START Records supplied

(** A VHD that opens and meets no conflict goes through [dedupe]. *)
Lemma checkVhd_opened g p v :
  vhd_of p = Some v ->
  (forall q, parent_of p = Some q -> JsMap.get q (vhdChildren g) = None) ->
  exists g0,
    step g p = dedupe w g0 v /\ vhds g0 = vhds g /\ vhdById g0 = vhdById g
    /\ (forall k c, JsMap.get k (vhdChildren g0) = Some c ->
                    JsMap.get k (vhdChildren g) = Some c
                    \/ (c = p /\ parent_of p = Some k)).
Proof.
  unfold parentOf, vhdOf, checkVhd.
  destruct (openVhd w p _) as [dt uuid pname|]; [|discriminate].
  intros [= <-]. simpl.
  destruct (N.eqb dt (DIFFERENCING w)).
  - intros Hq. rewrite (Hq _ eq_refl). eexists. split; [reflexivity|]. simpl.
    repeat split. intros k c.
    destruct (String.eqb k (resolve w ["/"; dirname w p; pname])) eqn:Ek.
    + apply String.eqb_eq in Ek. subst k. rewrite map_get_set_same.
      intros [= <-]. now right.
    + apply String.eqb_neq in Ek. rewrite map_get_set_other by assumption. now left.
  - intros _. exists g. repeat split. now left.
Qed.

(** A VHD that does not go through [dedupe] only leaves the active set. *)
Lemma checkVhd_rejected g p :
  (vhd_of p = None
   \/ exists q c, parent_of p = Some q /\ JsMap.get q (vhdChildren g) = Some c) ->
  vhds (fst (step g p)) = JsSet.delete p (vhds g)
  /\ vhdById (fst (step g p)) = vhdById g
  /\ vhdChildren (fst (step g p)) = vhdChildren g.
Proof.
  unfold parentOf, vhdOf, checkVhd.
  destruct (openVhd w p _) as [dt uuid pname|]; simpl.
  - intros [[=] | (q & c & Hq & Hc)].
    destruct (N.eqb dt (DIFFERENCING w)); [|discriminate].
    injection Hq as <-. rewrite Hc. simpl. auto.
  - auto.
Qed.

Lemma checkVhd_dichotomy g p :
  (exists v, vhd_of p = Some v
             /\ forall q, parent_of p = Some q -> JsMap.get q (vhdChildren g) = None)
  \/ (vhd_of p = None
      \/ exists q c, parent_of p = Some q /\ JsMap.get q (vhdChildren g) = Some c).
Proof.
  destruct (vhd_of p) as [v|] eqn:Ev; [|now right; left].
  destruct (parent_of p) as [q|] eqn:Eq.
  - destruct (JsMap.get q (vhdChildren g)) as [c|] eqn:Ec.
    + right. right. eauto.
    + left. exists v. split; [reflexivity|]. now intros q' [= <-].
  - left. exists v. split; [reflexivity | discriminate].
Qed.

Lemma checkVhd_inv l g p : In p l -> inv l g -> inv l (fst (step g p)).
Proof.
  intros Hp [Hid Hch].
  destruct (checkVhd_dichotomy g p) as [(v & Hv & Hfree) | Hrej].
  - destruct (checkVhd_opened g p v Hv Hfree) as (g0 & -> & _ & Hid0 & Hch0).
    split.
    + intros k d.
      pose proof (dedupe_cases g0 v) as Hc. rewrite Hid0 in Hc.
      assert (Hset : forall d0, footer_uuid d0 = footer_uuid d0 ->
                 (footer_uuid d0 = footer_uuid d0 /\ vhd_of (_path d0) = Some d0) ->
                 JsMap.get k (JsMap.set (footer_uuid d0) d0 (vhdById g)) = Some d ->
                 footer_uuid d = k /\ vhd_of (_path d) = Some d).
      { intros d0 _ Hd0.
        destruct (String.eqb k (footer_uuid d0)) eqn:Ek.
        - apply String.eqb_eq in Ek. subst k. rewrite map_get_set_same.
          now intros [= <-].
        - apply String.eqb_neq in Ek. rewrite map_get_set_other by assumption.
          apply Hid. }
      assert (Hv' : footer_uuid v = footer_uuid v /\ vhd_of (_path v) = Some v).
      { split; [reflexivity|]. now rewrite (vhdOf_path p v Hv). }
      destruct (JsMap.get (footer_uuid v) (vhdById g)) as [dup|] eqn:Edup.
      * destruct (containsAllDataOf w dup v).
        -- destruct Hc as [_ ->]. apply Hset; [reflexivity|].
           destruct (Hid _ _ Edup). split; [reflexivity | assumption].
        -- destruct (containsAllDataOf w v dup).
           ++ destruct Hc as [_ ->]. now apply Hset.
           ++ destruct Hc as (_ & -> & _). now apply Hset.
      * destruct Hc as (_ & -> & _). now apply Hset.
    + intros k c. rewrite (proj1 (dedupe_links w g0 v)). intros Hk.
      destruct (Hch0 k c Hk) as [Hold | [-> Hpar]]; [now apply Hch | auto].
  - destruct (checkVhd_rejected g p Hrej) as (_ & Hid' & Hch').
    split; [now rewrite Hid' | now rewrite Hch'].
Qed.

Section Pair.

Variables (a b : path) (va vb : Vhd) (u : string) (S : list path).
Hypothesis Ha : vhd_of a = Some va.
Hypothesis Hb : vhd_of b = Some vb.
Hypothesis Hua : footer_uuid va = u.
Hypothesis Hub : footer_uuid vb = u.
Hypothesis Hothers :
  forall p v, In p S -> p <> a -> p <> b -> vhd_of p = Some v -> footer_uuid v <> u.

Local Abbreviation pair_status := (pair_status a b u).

END Records supplied
START Records supplied

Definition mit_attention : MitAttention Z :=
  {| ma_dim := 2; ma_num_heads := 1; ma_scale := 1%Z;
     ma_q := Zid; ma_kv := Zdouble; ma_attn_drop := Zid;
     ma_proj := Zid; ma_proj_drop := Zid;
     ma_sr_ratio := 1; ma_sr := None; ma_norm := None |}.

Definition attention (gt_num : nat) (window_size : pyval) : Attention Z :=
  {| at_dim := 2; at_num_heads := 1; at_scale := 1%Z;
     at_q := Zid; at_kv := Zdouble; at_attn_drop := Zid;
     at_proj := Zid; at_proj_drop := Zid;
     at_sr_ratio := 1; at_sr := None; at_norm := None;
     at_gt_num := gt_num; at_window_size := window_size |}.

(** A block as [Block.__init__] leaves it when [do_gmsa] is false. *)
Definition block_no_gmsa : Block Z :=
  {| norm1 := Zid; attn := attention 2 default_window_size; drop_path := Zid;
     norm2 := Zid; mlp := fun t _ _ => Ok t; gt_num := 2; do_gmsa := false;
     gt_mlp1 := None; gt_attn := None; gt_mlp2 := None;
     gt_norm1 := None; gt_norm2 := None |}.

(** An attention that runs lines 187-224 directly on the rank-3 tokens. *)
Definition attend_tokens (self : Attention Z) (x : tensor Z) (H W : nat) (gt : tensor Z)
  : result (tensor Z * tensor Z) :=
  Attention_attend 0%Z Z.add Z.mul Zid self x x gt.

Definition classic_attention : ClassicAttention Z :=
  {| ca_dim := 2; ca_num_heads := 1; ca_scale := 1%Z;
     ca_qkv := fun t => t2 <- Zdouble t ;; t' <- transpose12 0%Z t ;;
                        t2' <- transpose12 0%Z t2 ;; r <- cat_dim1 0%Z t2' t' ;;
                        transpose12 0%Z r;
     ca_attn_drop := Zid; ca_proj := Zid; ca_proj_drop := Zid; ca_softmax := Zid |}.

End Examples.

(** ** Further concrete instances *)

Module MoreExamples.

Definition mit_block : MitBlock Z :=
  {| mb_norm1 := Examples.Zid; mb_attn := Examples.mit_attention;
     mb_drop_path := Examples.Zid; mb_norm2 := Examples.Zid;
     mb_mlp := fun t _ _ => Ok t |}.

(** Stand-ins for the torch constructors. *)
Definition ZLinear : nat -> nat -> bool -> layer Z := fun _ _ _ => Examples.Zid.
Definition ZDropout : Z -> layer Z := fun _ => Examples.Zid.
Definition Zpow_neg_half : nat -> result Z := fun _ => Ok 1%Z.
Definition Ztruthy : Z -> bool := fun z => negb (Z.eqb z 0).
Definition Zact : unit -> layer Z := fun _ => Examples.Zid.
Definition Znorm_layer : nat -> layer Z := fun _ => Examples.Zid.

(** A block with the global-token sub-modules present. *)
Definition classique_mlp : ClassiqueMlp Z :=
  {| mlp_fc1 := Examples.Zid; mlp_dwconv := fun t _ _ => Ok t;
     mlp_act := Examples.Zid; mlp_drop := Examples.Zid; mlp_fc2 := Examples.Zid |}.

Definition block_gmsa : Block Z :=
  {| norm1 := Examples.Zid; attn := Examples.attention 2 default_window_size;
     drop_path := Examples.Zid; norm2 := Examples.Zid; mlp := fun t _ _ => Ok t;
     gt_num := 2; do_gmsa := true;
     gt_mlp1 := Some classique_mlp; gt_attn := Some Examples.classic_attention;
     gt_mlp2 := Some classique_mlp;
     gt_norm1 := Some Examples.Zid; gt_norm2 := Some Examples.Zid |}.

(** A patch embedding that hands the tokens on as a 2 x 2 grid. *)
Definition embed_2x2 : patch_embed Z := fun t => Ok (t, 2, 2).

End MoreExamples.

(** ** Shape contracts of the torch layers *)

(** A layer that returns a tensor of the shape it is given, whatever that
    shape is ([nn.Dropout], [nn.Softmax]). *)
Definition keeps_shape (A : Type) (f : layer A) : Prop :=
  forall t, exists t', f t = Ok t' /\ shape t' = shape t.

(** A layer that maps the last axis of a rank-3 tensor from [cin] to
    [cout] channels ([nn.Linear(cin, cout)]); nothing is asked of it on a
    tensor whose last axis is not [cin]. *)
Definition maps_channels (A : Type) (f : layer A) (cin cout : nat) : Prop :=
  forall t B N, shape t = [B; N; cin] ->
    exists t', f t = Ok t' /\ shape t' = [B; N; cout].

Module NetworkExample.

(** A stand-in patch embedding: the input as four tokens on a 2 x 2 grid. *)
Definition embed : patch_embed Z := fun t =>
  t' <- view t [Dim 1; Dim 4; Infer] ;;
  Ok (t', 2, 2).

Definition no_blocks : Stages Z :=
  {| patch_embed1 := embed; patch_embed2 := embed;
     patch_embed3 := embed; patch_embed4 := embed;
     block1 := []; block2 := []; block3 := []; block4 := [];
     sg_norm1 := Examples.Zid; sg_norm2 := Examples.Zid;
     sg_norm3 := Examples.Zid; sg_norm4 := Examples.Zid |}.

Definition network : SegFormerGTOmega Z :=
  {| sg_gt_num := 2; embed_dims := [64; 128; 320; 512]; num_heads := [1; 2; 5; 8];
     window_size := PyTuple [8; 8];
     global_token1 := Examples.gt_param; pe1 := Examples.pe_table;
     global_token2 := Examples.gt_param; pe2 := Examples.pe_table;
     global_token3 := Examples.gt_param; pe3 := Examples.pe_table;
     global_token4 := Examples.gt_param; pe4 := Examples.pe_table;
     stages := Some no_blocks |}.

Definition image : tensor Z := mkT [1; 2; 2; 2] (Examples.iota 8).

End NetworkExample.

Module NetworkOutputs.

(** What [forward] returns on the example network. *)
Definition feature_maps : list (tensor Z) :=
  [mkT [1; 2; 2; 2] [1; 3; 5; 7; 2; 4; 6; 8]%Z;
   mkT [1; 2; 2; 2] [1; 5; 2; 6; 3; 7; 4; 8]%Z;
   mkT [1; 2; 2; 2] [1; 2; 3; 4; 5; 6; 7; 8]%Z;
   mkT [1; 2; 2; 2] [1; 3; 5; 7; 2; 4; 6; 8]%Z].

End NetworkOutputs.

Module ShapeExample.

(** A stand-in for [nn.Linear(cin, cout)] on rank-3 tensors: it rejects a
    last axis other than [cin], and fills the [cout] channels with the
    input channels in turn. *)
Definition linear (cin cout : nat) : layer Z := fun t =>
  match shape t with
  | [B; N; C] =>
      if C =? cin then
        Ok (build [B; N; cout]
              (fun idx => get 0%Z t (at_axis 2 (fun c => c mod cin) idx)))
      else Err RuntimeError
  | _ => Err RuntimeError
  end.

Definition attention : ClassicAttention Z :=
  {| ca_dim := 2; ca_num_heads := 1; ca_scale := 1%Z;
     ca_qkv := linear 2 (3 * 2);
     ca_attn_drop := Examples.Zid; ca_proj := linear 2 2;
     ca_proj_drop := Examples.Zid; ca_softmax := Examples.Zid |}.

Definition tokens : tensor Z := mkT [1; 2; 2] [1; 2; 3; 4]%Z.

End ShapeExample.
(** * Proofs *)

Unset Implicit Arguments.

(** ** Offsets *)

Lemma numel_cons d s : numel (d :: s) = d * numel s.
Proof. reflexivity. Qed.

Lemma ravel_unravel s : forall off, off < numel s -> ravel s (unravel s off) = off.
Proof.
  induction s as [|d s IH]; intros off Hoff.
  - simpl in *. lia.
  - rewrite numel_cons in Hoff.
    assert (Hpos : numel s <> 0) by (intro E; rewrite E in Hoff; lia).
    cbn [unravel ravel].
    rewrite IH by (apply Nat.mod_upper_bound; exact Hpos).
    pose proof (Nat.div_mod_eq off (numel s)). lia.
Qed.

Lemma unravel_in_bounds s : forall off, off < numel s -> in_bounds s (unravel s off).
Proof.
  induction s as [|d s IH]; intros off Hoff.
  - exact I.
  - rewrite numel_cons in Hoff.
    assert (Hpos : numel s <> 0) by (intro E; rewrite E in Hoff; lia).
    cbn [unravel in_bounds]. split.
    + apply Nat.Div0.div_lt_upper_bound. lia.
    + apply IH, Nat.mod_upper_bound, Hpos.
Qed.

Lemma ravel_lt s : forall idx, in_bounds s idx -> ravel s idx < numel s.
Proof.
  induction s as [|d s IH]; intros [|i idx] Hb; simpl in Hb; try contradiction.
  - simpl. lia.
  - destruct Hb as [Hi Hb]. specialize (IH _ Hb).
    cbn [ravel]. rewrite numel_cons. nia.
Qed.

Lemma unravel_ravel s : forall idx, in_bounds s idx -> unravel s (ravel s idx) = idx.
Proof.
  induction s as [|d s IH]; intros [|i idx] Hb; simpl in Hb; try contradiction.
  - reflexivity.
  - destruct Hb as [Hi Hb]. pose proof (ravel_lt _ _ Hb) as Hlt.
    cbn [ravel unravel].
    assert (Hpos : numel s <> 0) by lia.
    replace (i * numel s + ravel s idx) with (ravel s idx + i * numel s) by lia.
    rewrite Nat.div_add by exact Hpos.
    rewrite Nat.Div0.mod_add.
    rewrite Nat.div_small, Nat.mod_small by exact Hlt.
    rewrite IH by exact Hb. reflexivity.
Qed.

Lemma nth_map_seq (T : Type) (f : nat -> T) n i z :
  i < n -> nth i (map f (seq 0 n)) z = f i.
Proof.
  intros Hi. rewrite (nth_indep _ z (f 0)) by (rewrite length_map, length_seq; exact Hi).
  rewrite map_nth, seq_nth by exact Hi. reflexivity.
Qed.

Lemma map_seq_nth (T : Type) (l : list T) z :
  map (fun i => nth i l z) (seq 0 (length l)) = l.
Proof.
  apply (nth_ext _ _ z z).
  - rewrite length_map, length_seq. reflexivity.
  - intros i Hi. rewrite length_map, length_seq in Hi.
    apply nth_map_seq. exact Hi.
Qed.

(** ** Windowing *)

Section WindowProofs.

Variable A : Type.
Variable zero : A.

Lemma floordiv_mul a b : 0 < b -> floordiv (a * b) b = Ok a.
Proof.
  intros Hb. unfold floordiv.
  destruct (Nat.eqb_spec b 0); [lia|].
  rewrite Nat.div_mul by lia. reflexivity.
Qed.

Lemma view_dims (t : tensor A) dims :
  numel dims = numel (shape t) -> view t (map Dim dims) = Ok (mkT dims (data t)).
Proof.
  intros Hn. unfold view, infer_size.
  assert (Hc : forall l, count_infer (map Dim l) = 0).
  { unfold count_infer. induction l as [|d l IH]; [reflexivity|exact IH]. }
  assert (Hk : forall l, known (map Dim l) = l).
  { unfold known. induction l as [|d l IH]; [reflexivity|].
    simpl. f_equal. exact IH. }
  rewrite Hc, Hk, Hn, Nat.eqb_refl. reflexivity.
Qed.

END Records supplied

Please show the lines in the entries above that hold the string "vhdChildren".

*Answer box:*
  (forall q, parent_of p = Some q -> JsMap.get q (vhdChildren g) = None) ->
    /\ (forall k c, JsMap.get k (vhdChildren g0) = Some c ->
                    JsMap.get k (vhdChildren g) = Some c
   \/ exists q c, parent_of p = Some q /\ JsMap.get q (vhdChildren g) = Some c) ->
  /\ vhdChildren (fst (step g p)) = vhdChildren g.
             /\ forall q, parent_of p = Some q -> JsMap.get q (vhdChildren g) = None)
      \/ exists q c, parent_of p = Some q /\ JsMap.get q (vhdChildren g) = Some c).
  - destruct (JsMap.get q (vhdChildren g)) as [c|] eqn:Ec.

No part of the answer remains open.